Your output should be the entries below, from the first line up to and including the line with "eapply ends_bind; [unfold GetReporteeSsrc;", reproduced exactly and with no other lines.

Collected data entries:
######
Lemma ends_rr_blocks now blocks pc : senders_ok pc -> ends senders_ok (rr_blocks now blocks pc).
Proof.
  revert pc. induction blocks as [|block blocks IH]; intros pc Hpc; cbn [rr_blocks]; [done|].
  eapply ends_bind; [unfold GetReporteeSsrc; apply ends_get32|]. intros ssrc _. eapply ends_bind.
  { apply ends_on_senders; [|exact Hpc]. intros s Hs. eapply ends_bind; [by apply ends_block_report|]. done. }
  intros [ok pc'] [_ Hpc']. by apply IH.
Qed.

Lemma ends_HandleRtcpRr now data len pc : senders_ok pc ->
  ends (fun x => (x.1 = None \/ x.1 = Some len) /\ senders_ok x.2) (HandleRtcpRr now data len pc).
Proof.
  intros Hpc. unfold HandleRtcpRr. destruct (len <=? _); [by split; [right|]|].
  eapply (ends_bind any).
  { unfold RtcpRrPacket_Parse. destruct (Z.ltb_spec len (8 + RR_BLOCK_SIZE)); [done|].
    eapply ends_bind; [apply ends_read_range|]. intros d _. eapply ends_bind; [apply ends_write_at|]. intros m _.
    eapply ends_bind; [apply ends_rr_offsets; lia|]. done. }
  intros [rr|] _; [|by split; [left|]]. eapply ends_bind; [apply ends_rr_block_bytes|]. intros blocks _.
  eapply ends_bind; [by apply ends_rr_blocks|]. intros pc' Hpc'. by split; [right|].
Qed.

Lemma ends_HandleRtcpRtpFb now data len pc : bytes_ok data -> senders_ok pc ->
  ends (fun x => x.1 = len /\ senders_ok x.2) (HandleRtcpRtpFb now data len pc).
Proof.
  intros Hd Hpc. unfold HandleRtcpRtpFb. destruct (len <=? _); [done|]. eapply ends_bind; [apply ends_rd|]. intros b _. destruct (_ =? _); [|done].
  eapply ends_bind; [by apply ends_RtcpFbNack_Parse|]. intros [n|] Hn; [|done].
  eapply ends_bind; [unfold GetMediaSsrc; apply (ends_get32 _ 8)|]. intros ssrc _.
  eapply ends_bind; [apply ends_on_senders; [|exact Hpc]; intros s Hs; by apply ends_HandleRtcpNack|]. intros [ok pc'] [Hok Hpc']. cbn in Hok. by subst ok.
Qed.
(* ===== verification/RtcReceiving.v ===== *)
(** * [RtcReceiving]: what a connection makes of the datagrams of a stream

    Datagrams of the video stream that arrive in order are given to [HandleRtpData]:
    each goes through the state check, the choice of the stream by its SSRC, the
    stream's own counts, the jitter buffer and the packer at once; the NAL units they
    carry come out as media packets. *)
From S2P Require Import Prelude ByteStream DataBuffer Media H264 ZMap RtpPacket Rtx RtpClone RtpPack Nack Jitter PackH264 PackH264Roundtrip RtcTime.
From S2P Require Import RtcDatagram RtcSending PeerConnection.
From S2P Require RtcSend RtcRecv RtcJitter.
Import RtcRecv(RtcRecvStream, rs_ids, jitters, nack_generator_). Import RtcJitter(jitters_ok).

(** ** The packer's log only grows *)

Definition grows (h h' : PackHandleH264) : Prop := exists ev, p_log_ h' = p_log_ h ++ ev.

#[export] Instance grows_preorder : PreOrder grows.
Proof.
  split; [intros h; exists []; by rewrite app_nil_r|]. intros h1 h2 h3 [e1 H1] [e2 H2]. exists (e1 ++ e2). by rewrite H2, H1, app_assoc.
Qed.

Lemma grows_same h h' : p_log_ h' = p_log_ h -> grows h h'.
Proof. intros H. exists []. by rewrite H, app_nil_r. Qed.
Lemma grows_output p h : grows h (MediaPacketOutput p h).
Proof. by eexists. Qed.
Lemma grows_lost now i h h0 : grows h h0 -> grows h (PackH264.ReportLost now i h0).
Proof. intros [ev H]. unfold PackH264.ReportLost. destruct (_ <? _); [|by exists ev]. exists (ev ++ [PackHandleReset i]). cbn. by rewrite H, app_assoc. Qed.

Section grows.
Context `{Alloc : Allocator}.

Lemma stap_demux_grows data dts offs h ok h' : stap_demux data dts offs h = Done (ok, h') -> grows h h'.
Proof.
  revert h. induction offs as [|o [|n offs] IH]; intros h; [by intros [= _ <-]|by intros [= _ <-]|]. rewrite stap_demux_cons. cbn zeta.
  destruct (_ <? 1); [by intros [= _ <-]|]. intros (p0 & _ & H)%bind_inv. apply bind_inv in H as (p1 & _ & H).
  apply bind_inv in H as (d & _ & H). apply bind_inv in H as (p2 & _ & H). apply bind_inv in H as (b & _ & H).
  apply IH in H. etrans; [|exact H]. apply grows_output.
Qed.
######
# Task output:
Lemma ends_rr_blocks now blocks pc : senders_ok pc -> ends senders_ok (rr_blocks now blocks pc).
Proof.
  revert pc. induction blocks as [|block blocks IH]; intros pc Hpc; cbn [rr_blocks]; [done|].
  eapply ends_bind; [unfold GetReporteeSsrc; apply ends_get32|]. intros ssrc _. eapply ends_bind.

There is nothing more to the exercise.